**About this task**
Copy, exactly and without additions, every line in the records below from the one holding "mkrun (Prompt (lit" through the one holding "let r := loop libc inputs book in", both ends included.

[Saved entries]
(** * Tool-orchestration core of the 2nd Brain assistant

    A shallow embedding of [src/services/mcp-client.ts] (auth store,
    protocol client, tool aggregator) and of the agent loop of the core
    agent module ([detectRelevantSkills], [buildMCPFunctionDeclarations],
    [chat]), with the properties the specification states about them.

    Conventions.
    - JavaScript strings are [string], the sequence of their bytes;
      [toLowerCase] and [trim], which depend on the Unicode tables, are
      operations of the platform.
    - A plain object used as a dictionary is a [gmap string _]; an
      assignment under the key "__proto__" stores nothing ([setRoute]),
      and lookups are stated for names that are not members inherited
      from [Object.prototype].
    - JSON data is a [JValue]; numbers are integers (Z), [JNumber] adds NaN.
    - A tool result is the JavaScript value itself: what a server sends
      is not checked against the interface [MCPToolResult]. The tools of
      a catalog are read under their declared type [MCPTool].
    - Module-level [let]/[const] state of mcp-client.ts is the record
      [World]; every function that touches it, the network, the clock or
      secure storage is a computation in the monad [M], which threads the
      world and carries thrown [Error]s (by their [message]).
    - What the platform supplies (fetch, Date.now, JSON.parse, the model
      backend, ...) is a field of the record [Env]. *)

From Stdlib Require Import ZArith List Bool Ascii String Lia.
From stdpp Require Import base option strings pretty gmap list.

Import ListNotations.
Set Warnings "-register-all".
Local Open Scope string_scope.
Local Open Scope list_scope.
Local Open Scope Z_scope.

(* stdpp freezes [String.append] under [simpl]; the proofs below compute
   with it. *)
#[local] Arguments String.append !_ _ /.

(* ===================================================================== *)
(** ** JavaScript strings *)
(* ===================================================================== *)

Module JSString.

(** [s.startsWith(p)] *)
Definition startsWith (s p : string) : bool := String.prefix p s.

(** [s.includes(sub)]: [sub] starts at some position of [s]. *)
Fixpoint includes (s sub : string) : bool :=
  String.prefix sub s ||
  match s with
  | EmptyString => false
  | String _ s' => includes s' sub
  end.

(** [s.endsWith(suf)]: some tail of [s] is [suf]. *)
Fixpoint endsWith (s suf : string) : bool :=
  String.eqb s suf ||
  match s with
  | EmptyString => false
  | String _ s' => endsWith s' suf
  end.

(** [s.replace(/suf$/, "")] for a literal, non-empty [suf]. *)
Fixpoint stripSuffix (suf s : string) : string :=
  if String.eqb s suf then EmptyString
  else match s with
       | EmptyString => EmptyString
       | String c s' => String c (stripSuffix suf s')
       end.

(** [s.replace(/^pre/, "")] for a literal [pre]. *)
Fixpoint stripPrefix (pre s : string) : string :=
  match pre, s with
  | EmptyString, _ => s
  | String a pre', String b s' =>
      if Ascii.eqb a b
      then (if String.prefix pre' s' then stripPrefix pre' s' else s)
      else s
  | String _ _, EmptyString => s
  end.

(** [s.replace(/\/mcp\/?$/, "")] *)
Definition stripMcpSuffix (s : string) : string :=
  if endsWith s "/mcp/" then stripSuffix "/mcp/" s else stripSuffix "/mcp" s.

Definition mapChars (f : ascii -> ascii) : string -> string :=
  fix go s := match s with
              | EmptyString => EmptyString
              | String c s' => String (f c) (go s')
              end.

Definition lowerChar (c : ascii) : ascii :=
  let n := nat_of_ascii c in
  if (Nat.leb 65 n && Nat.leb n 90)%bool then ascii_of_nat (n + 32) else c.

(** Lower-casing of the letters A-Z, every other character left as it
    is: what [s.toLowerCase()] does on a string of ASCII characters. *)
Definition asciiLowerCase : string -> string := mapChars lowerChar.

(** A string of ASCII characters. *)
Fixpoint isAscii (s : string) : bool :=
  match s with
  | EmptyString => true
  | String c s' => Nat.ltb (nat_of_ascii c) 128 && isAscii s'
  end.

(** [s.replace(/\./g, "_")] *)
Definition dotsToUnderscores : string -> string :=
  mapChars (fun c => if Ascii.eqb c "."%char then "_"%char else c).

Definition isSpace (c : ascii) : bool :=
  let n := nat_of_ascii c in
  (Nat.eqb n 32 || (Nat.leb 9 n && Nat.leb n 13))%bool.

Fixpoint trimStart (s : string) : string :=
  match s with
  | String c s' => if isSpace c then trimStart s' else s
  | EmptyString => EmptyString
  end.

Fixpoint trimEnd (s : string) : string :=
  match s with
  | EmptyString => EmptyString
  | String c s' =>
      match trimEnd s' with
      | EmptyString => if isSpace c then EmptyString else String c EmptyString
      | t => String c t
      end
  end.

(** Removal of leading and trailing ASCII white space (U+0020 and
    U+0009 to U+000D): what [s.trim()] does on a string whose white
    space is of that kind. *)
Definition asciiTrim (s : string) : string := trimEnd (trimStart s).

(** A string is truthy when it is not empty. *)
Definition truthy (s : string) : bool := negb (String.eqb s "").

(** [a || b] on strings. *)
Definition orElse (a b : string) : string := if truthy a then a else b.

(** [s.split(sep)] for a one-character separator. *)
Fixpoint splitOn (sep : ascii) (s : string) : list string :=
  match s with
  | EmptyString => [EmptyString]
  | String c s' =>
      if Ascii.eqb c sep then EmptyString :: splitOn sep s'
      else match splitOn sep s' with
           | l :: ls => String c l :: ls
           | [] => [String c EmptyString]
           end
  end.
Definition dispatch (libc : Date.year_style) (today : Date.t)
    (command : str) (args : list str) (book : AddressBook.t) : turn :=
  if str_eqb command (lit "close") || str_eqb command (lit "exit")
  then Closed book
  else if str_eqb command (lit "hello")
  then Printed (lit "How can I help you?") book
  else if str_eqb command (lit "add")
  then printed (input_error add_contact args book)
  else if str_eqb command (lit "change")
  then printed (input_error change_contact args book)
  else if str_eqb command (lit "phone")
  then printed (input_error show_phone args book)
  else if str_eqb command (lit "all")
  then printed (input_error show_all_contacts args book)
  else if str_eqb command (lit "add-birthday")
  then printed (input_error add_birthday args book)
  else if str_eqb command (lit "show-birthday")
  then printed (input_error (show_birthday libc) args book)
  else if str_eqb command (lit "birthdays")
  then printed (input_error (birthdays libc today) args book)
  else Printed (lit "Invalid command.") book.

End Handlers.

(** ** Reading a command line: [parse_input]

    [str.strip] and [str.split] without arguments work on whitespace:
    the characters [str.isspace] holds of (general category Zs, or
    bidirectional class WS, B or S; Unicode 14.0.0). *)

Module Whitespace.

Definition space_runs : list (N * N) :=
  [(9, 13); (28, 32); (133, 133); (160, 160); (5760, 5760); (8192, 8202);
   (8232, 8233); (8239, 8239); (8287, 8287); (12288, 12288)].

Definition isspace_char (c : char) : bool :=
  existsb (Unicode.in_run c) space_runs.

Fixpoint lstrip (s : str) : str :=
  match s with
  | c :: s' => if isspace_char c then lstrip s' else s
  | [] => []
  end.

Definition rstrip (s : str) : str := rev (lstrip (rev s)).

(** [s.strip()]. *)
Definition strip (s : str) : str := rstrip (lstrip s).

(** [s.split()]: the maximal runs of characters that are not
    whitespace, left to right; [word] is the run being read. *)
Fixpoint split_from (s : str) (word : str) : list str :=
  match s with
  | [] => match word with [] => [] | _ :: _ => [word] end
  | c :: s' =>
      if isspace_char c
      then match word with
           | [] => split_from s' []
           | _ :: _ => word :: split_from s' []
           end
      else split_from s' (word ++ [c])
  end.

Definition split (s : str) : list str := split_from s [].

End Whitespace.

(** ** The session: [parse_input], [load_data], [save_data], [main] *)

Module Repl.

Section WithLower.

(** [str.lower], the Unicode lower-casing of the standard library, is
    not part of the program; the session is modelled over it. *)
Variable lower : str -> str.

Definition parse_input (user_input : str) : str * list str :=
  let tokens := Whitespace.split (Whitespace.strip user_input) in
  let cmd := match tokens with
             | t :: _ => lower t
             | [] => lit ""
             end in
  let args := tl tokens in
  (cmd, args).

(** The pickle file: absent, or holding the book last dumped into it.
    Loading gives back the book that was dumped. *)
Definition file : Type := option AddressBook.t.

Definition save_data (book : AddressBook.t) : file := Some book.

Definition load_data (f : file) : AddressBook.t :=
  match f with
  | Some book => book
  | None => []
  end.

(** What the session writes to the terminal: the prompt of [input] and
    the lines of [print]. *)
Variant event : Type :=
| Prompt (text : str)
| Line (text : str).

(** How [main] ends: by [break] after a close or exit command, or by
    the [EOFError] of [input] when the input is used up, which nothing
    catches. *)
Variant ending : Type := Finished | EndOfInput.

Record run : Type :=
  mkrun { events : list event; saved : option AddressBook.t;
          ended : ending }.

(** The [while True] loop over the lines typed, each with the date of
    the day it is handled on. *)
Fixpoint loop (libc : Date.year_style) (inputs : list (Date.t * str))
    (book : AddressBook.t) : run :=
  match inputs with
  | [] => mkrun [Prompt (lit "Enter a command: ")] None EndOfInput
  | (today, user_input) :: rest =>
      let (command, args) := parse_input user_input in
      match Handlers.dispatch libc today command args book with
      | Handlers.Closed book' =>
          mkrun [Prompt (lit "Enter a command: "); Line (lit "Good bye!")]
                (Some book') Finished
      | Handlers.Printed line book' =>
          let r := loop libc rest book' in
          mkrun (Prompt (lit "Enter a command: ") :: Line line :: events r)
                (saved r) (ended r)
      end
  end.

(** [main()]: the terminal output, the pickle file afterwards and the
    way the session ended. *)
Definition main (libc : Date.year_style) (f : file)
    (inputs : list (Date.t * str)) : list event * file * ending :=
  let book := load_data f in
  let r := loop libc inputs book in
  (Line (lit "Welcome to the assistant bot!") :: events r,
   match saved r with
   | Some book' => save_data book'
   | None => f
   end,
   ended r).

End WithLower.

End Repl.

(** ** What the specification talks about *)

Module Spec.

Local Open Scope Z_scope.

(** A decimal digit 0-9. *)
Definition ascii_digit (c : char) : Prop := (48 <= c <= 57)%N.

Definition digit_value (c : char) : Z := Z.of_N (c - 48).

**Result of the task**
          mkrun (Prompt (lit "Enter a command: ") :: Line line :: events r)
                (saved r) (ended r)
      end
  end.

(** [main()]: the terminal output, the pickle file afterwards and the
    way the session ended. *)
Definition main (libc : Date.year_style) (f : file)
    (inputs : list (Date.t * str)) : list event * file * ending :=
  let book := load_data f in
  let r := loop libc inputs book in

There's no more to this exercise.